▶ **What you are asked to do**: Among the entries that follow, count the lines with the word "classifier" and report the number by itself.

[Opening Input data section]

(** C6.  The analysis-path detector: empty text is Chinese; otherwise
    more CJK ideographs than Latin letters is Chinese, else any Latin
    letter is English, else the first diacritic set with a character in
    the lower-cased text decides among French, German and Spanish, and
    English is the default. *)
Theorem detect_language_spec (text : pystr) :
  AiAnalyzer.detect_language text = spec_detect_language text.
Proof.
  unfold AiAnalyzer.detect_language, spec_detect_language.
  destruct text as [|c text]; [reflexivity|].
  cbn [truthy negb].
  unfold AiAnalyzer.cjk_re, AiAnalyzer.latin_re, AiAnalyzer.french_re,
    AiAnalyzer.german_re, AiAnalyzer.spanish_re.
  rewrite !findall_class, !search_class.
  reflexivity.
Qed.

(** The three examples of section 8. *)
Example detect_chinese :
  AiAnalyzer.detect_language (cf := UnicodeCase) (u "这是中文邮件内容") = u "zh".
Proof. vm_compute; reflexivity. Qed.

Example detect_english :
  AiAnalyzer.detect_language (cf := UnicodeCase) (u "This is an English email") = u "en".
Proof. vm_compute; reflexivity. Qed.

Example detect_empty : AiAnalyzer.detect_language [] = u "zh".
Proof. reflexivity. Qed.

(** Every character of the Spanish set is in the French set, which is
    asked first: the detector never answers Spanish. *)
Lemma detect_language_never_spanish (text : pystr) :
  AiAnalyzer.detect_language text <> u "es".
Proof.
  unfold AiAnalyzer.detect_language.
  destruct text as [|c text]; [vm_compute; discriminate|].
  cbn [truthy negb].
  unfold AiAnalyzer.french_re, AiAnalyzer.german_re, AiAnalyzer.spanish_re.
  rewrite !search_class.
  change (one_of (u "àáâãäåæçèéêëìíîïðñòóôõöøùúûüýþÿ"))
    with (fun c0 => has_char c0 (u "àáâãäåæçèéêëìíîïðñòóôõöøùúûüýþÿ")).
  change (one_of (u "äöüß")) with (fun c0 => has_char c0 (u "äöüß")).
  change (one_of (u "áéíóúñü")) with (fun c0 => has_char c0 (u "áéíóúñü")).
  destruct (_ <? _); [vm_compute; discriminate|].
  destruct (0 <? _); [vm_compute; discriminate|].
  destruct (existsb _ (lower (c :: text))) eqn:Hfr; [vm_compute; discriminate|].
  destruct (existsb (fun c0 => has_char c0 (u "äöüß")) _); [vm_compute; discriminate|].
  destruct (existsb (fun c0 => has_char c0 (u "áéíóúñü")) _) eqn:Hes;
    [|vm_compute; discriminate].
  exfalso.
  apply existsb_exists in Hes as (x & Hx & Hs).
  assert (Hf : existsb (fun c0 => has_char c0 (u "àáâãäåæçèéêëìíîïðñòóôõöøùúûüýþÿ"))
                       (lower (c :: text)) = true).
  { apply existsb_exists; exists x; split; [assumption|].
    apply has_char_in in Hs; apply has_char_in.
    vm_compute in Hs |- *; intuition auto. }
  congruence.
Qed.

End DetectLanguage.

(* ================================================================== *)
(** * Section 4.4: the forwarded-message classifier *)
(* ================================================================== *)

Section Forwarded.
Context {cf : CaseFolding}.

(** At least two of four distinct tokens pass a test exactly when two
    different ones do. *)
Lemma two_of_four (f : pystr -> bool) (a b c d : pystr) :
  a <> b -> a <> c -> a <> d -> b <> c -> b <> d -> c <> d ->
  (2 <=? len (filter f [a; b; c; d])) = true <->
  exists i j, In i [a; b; c; d] /\ In j [a; b; c; d] /\ i <> j /\
              f i = true /\ f j = true.
Proof.
  intros Hab Hac Had Hbc Hbd Hcd.
  split.
  - cbn [filter].
    destruct (f a) eqn:Fa, (f b) eqn:Fb, (f c) eqn:Fc, (f d) eqn:Fd;
      cbn; intros H; try discriminate;
      first [ exists a, b; cbn; now auto 10
            | exists a, c; cbn; now auto 10
            | exists a, d; cbn; now auto 10
            | exists b, c; cbn; now auto 10
            | exists b, d; cbn; now auto 10
            | exists c, d; cbn; now auto 10 ].
  - intros (i & j & Hi & Hj & Hne & Fi & Fj).
    cbn [In] in Hi, Hj.
    cbn [filter].
    destruct Hi as [<-|[<-|[<-|[<-|[]]]]], Hj as [<-|[<-|[<-|[<-|[]]]]];
      try congruence; rewrite ?Fi, ?Fj;
      repeat match goal with
             | |- context [if f ?x then _ else _] => destruct (f x)
             end; reflexivity.
Qed.

Lemma existsb_contains (l : list pystr) (h : pystr) :
  existsb (fun i => contains i h) l = true <->
  exists i, In i l /\ substring i h.
Proof.
  rewrite existsb_exists; split; intros (i & Hi & H); exists i; split; auto;
    now apply contains_substring.
Qed.

(** The classifier as one boolean expression over the lower-cased
    subject and content. *)
Lemma is_forwarded_email_eq (subject content : pystr) :
  Utils.is_forwarded_email subject content =
  existsb (fun i => contains i (lower subject))
    [u "fwd:"; u "fw:"; u "转发:"; u "转："; u "forward:"; u "forwarded:"]
  || (2 <=? len (filter (fun i => contains i (lower content))
                        [u "from:"; u "sent:"; u "to:"; u "subject:"]))
  || existsb (fun i => contains i (lower content))
       [u "forwarded message"; u "转发的邮件"; u "转发邮件";
        u "original message"; u "原始邮件"; u "---------- forwarded message"].
Proof.
  unfold Utils.is_forwarded_email.
  change (slice_last 4 Utils.content_indicators)
    with [u "from:"; u "sent:"; u "to:"; u "subject:"].
  change (slice_to (-4) Utils.content_indicators)
    with [u "forwarded message"; u "转发的邮件"; u "转发邮件";
          u "original message"; u "原始邮件"; u "---------- forwarded message"].
  change Utils.forwarded_indicators
    with [u "fwd:"; u "fw:"; u "转发:"; u "转："; u "forward:"; u "forwarded:"].
  destruct subject as [|c subject], content as [|d content];
    cbn [truthy negb andb]; rewrite ?lower_nil.
  - reflexivity.
  - destruct (existsb _ _) eqn:E; [discriminate E|].
    cbn [orb]. destruct (2 <=? _); reflexivity.
  - destruct (existsb _ _); reflexivity.
  - destruct (existsb _ _); [reflexivity|].
    cbn [orb]. destruct (2 <=? _); reflexivity.
Qed.

(** C8.  A message is forwarded exactly when its lower-cased subject
    holds one of the six subject indicators, or its lower-cased content
    holds two different tokens of the four header tokens, or one of the
    six secondary indicators; an empty subject with an empty content is
    not forwarded. *)
Theorem is_forwarded_email_spec (subject content : pystr) :
  (Utils.is_forwarded_email subject content = true <->
     (exists i, In i [u "fwd:"; u "fw:"; u "转发:"; u "转："; u "forward:";
                      u "forwarded:"]
                /\ substring i (lower subject))
     \/ (exists i j, In i [u "from:"; u "sent:"; u "to:"; u "subject:"]
                     /\ In j [u "from:"; u "sent:"; u "to:"; u "subject:"]
                     /\ i <> j
                     /\ substring i (lower content)
                     /\ substring j (lower content))
     \/ (exists i, In i [u "forwarded message"; u "转发的邮件"; u "转发邮件";
                         u "original message"; u "原始邮件";
                         u "---------- forwarded message"]
                   /\ substring i (lower content)))
  /\ Utils.is_forwarded_email [] [] = false.
Proof.
  split; [|reflexivity].
  rewrite is_forwarded_email_eq, !orb_true_iff, !existsb_contains.
  rewrite two_of_four by (vm_compute; discriminate).
  split.
  - intros [[H|H]|H]; [left; exact H| |right; right; exact H].
    right; left.
    destruct H as (i & j & Hi & Hj & Hne & Ci & Cj).
    exists i, j; repeat split; auto; now apply contains_substring.
  - intros [H|[H|H]]; [left; left; exact H| |right; exact H].
    left; right.
    destruct H as (i & j & Hi & Hj & Hne & Ci & Cj).
    exists i, j; repeat split; auto; now apply contains_substring.
Qed.

(** The two examples of section 8. *)
Example forwarded_by_subject :
  Utils.is_forwarded_email (cf := UnicodeCase) (u "Fwd: Meeting notes") [] = true.
Proof. vm_compute; reflexivity. Qed.

Example not_forwarded :
  Utils.is_forwarded_email (cf := UnicodeCase) (u "Hello") (u "Just checking in") = false.
Proof. vm_compute; reflexivity. Qed.

End Forwarded.

(* ================================================================== *)
(** * Section 4.3: the translation-path language detector *)
(* ================================================================== *)

Section TranslationDetect.
Context {cf : CaseFolding}.

Lemma filter_filter {A} (f g : A -> bool) (l : list A) :
  filter f (filter g l) = filter (fun x => g x && f x) l.
Proof.
  induction l as [|x l IH]; simpl; [reflexivity|].
  destruct (g x); simpl; [destruct (f x)|]; now rewrite IH.
Qed.

Lemma total_chars_count (text : pystr) :
  len (remove_char nl (remove_char 32 text)) =
  count (fun c => negb ((c =? 32) || (c =? nl))) text.
Proof.
  unfold remove_char, count; rewrite filter_filter.
  f_equal; apply filter_ext; intros c.
  now rewrite negb_orb.
Qed.

(** A lower-case ASCII letter is a character of the alphabet the loop
    runs over. *)
Lemma alphabet_range (c : Z) :
  In c (u "abcdefghijklmnopqrstuvwxyz") <-> 97 <= c <= 122.
Proof.
  split.
  - vm_compute; intros H.
    repeat (destruct H as [<-|H]; [split; discriminate|]).
    destruct H.
  - intros H.
    assert (E : exists k : nat, (k < 26)%nat /\ c = 97 + Z.of_nat k)
      by (exists (Z.to_nat (c - 97)); lia).
    destruct E as (k & Hk & ->).
    do 26 (destruct k as [|k]; [vm_compute; tauto|]).
    lia.
Qed.

Lemma any_letter (s : pystr) :
  existsb (fun char => has_char char s) (u "abcdefghijklmnopqrstuvwxyz") =
  existsb is_lower_ascii s.
Proof.
  apply eq_true_iff_eq.
  rewrite !existsb_exists; split.
  - intros (ch & Hch & Hs).
    apply has_char_in in Hs; apply alphabet_range in Hch.
    exists ch; split; [assumption|]. unfold is_lower_ascii; lia.
  - intros (ch & Hs & Hch).
    exists ch; split; [|now apply has_char_in].
    apply alphabet_range; unfold is_lower_ascii in Hch; lia.
Qed.

(** On texts of fewer than 2^52 characters the comparison of the float
    quotient with the float 0.3 is the comparison of the exact ratio
    with 3/10. *)
Lemma ratio_gt_03_exact (c t : Z) :
  0 <= c -> 0 < t < 2 ^ 52 ->
  Trans.ratio_gt_03 c t = (3 * t <? 10 * c).
Proof.
  intros Hc Ht; unfold Trans.ratio_gt_03.
  change (2 ^ 55) with 36028797018963968.
  change (2 ^ 52) with 4503599627370496 in Ht.
  destruct (Z.ltb_spec (3 * t) (10 * c)); [apply Z.leb_le|apply Z.leb_gt]; lia.
Qed.

Lemma count_le_len (p : Z -> bool) (s : pystr) : 0 <= count p s <= len s.
Proof.
  unfold count, len; pose proof (filter_length_le p s); lia.
Qed.

(** C7, as the sources have it.  The ratio is taken over the characters
    other than the space and the line break (tabs and other white space
    count), a text of spaces and line breaks alone is unknown, and the
    letters are looked for in the lower-cased text. *)
Theorem translation_detect_spec (text : pystr) :
  len text < 2 ^ 52 ->
  Trans._detect_language (Some text) = spec_translation_detect text
  /\ Trans._detect_language None = u "unknown".
Proof.
  intros Hlen; split; [|reflexivity].
  unfold Trans._detect_language, spec_translation_detect.
  destruct text as [|c0 text]; [reflexivity|].
  rewrite total_chars_count, any_letter.
  fold (count (range 19968 40959) (c0 :: text)).
  change (range 19968 40959) with is_cjk.
  set (total := count _ (c0 :: text)).
  destruct (Z.eqb_spec total 0) as [|Hne]; [reflexivity|].
  rewrite ratio_gt_03_exact; [reflexivity| |].
  - apply count_le_len.
  - pose proof (count_le_len (fun c => negb ((c =? 32) || (c =? nl))) (c0 :: text)).
    fold total in H. lia.
Qed.

End TranslationDetect.

Lemma translation_detect_spec_witness :
  len [0x4E2D; 9; 9; 9] < 2 ^ 52 /\
  Trans._detect_language (cf := UnicodeCase) (Some [0x4E2D; 9; 9; 9]) =
    spec_translation_detect (cf := UnicodeCase) [0x4E2D; 9; 9; 9]
  /\ Trans._detect_language (cf := UnicodeCase) None = u "unknown".
Proof.
  split; [reflexivity|].
  apply (translation_detect_spec (cf := UnicodeCase) [0x4E2D; 9; 9; 9]).
  reflexivity.
Defined.

(** C7 as the specification words it fails on one ideograph followed by
    three tabs: a quarter of the characters the sources count are CJK,
    all of those that are no white space. *)
Lemma translation_detect_counterexample :
  Trans._detect_language (cf := UnicodeCase) (Some [0x4E2D; 9; 9; 9]) = u "unknown"
  /\ claimed_translation_detect [0x4E2D; 9; 9; 9] = u "zh"
  /\ Trans._detect_language (cf := UnicodeCase) (Some [0x4E2D; 9; 9; 9])
     <> claimed_translation_detect [0x4E2D; 9; 9; 9].
Proof.
  repeat split; vm_compute; discriminate.
Qed.

(* ================================================================== *)
(** * Section 4.1: the signature verifier and the gate *)
(* ================================================================== *)

Section Signature.
Import EmailProcessor.

Lemma new_events_app (w : World) (l : list event) (w' : World) :
  trace w' = trace w ++ l -> new_events w w' = l.
Proof.
  intros H; unfold new_events; rewrite H.
  now rewrite skipn_app, skipn_all, Nat.sub_diag.
Qed.

(** The digest is 32 bytes, each below 256. *)
Lemma be_bytes_range (n : nat) (x : Z) :
  Forall (fun b => 0 <= b < 256) (Sha256.be_bytes n x).
Proof.
  unfold Sha256.be_bytes; apply Forall_map, Forall_forall.
  intros i _; apply Z.mod_pos_bound; lia.
Qed.

Lemma digest_range (msg : pybytes) :
  Forall (fun b => 0 <= b < 256) (Sha256.digest msg).
Proof.
  unfold Sha256.digest; cbv zeta.
  apply Forall_flat_map, Forall_forall; intros x _; apply be_bytes_range.
Qed.

Lemma digest_length (msg : pybytes) : length (Sha256.digest msg) = 32%nat.
Proof. reflexivity. Qed.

[Closing Input data section]

▶ **Response**: 2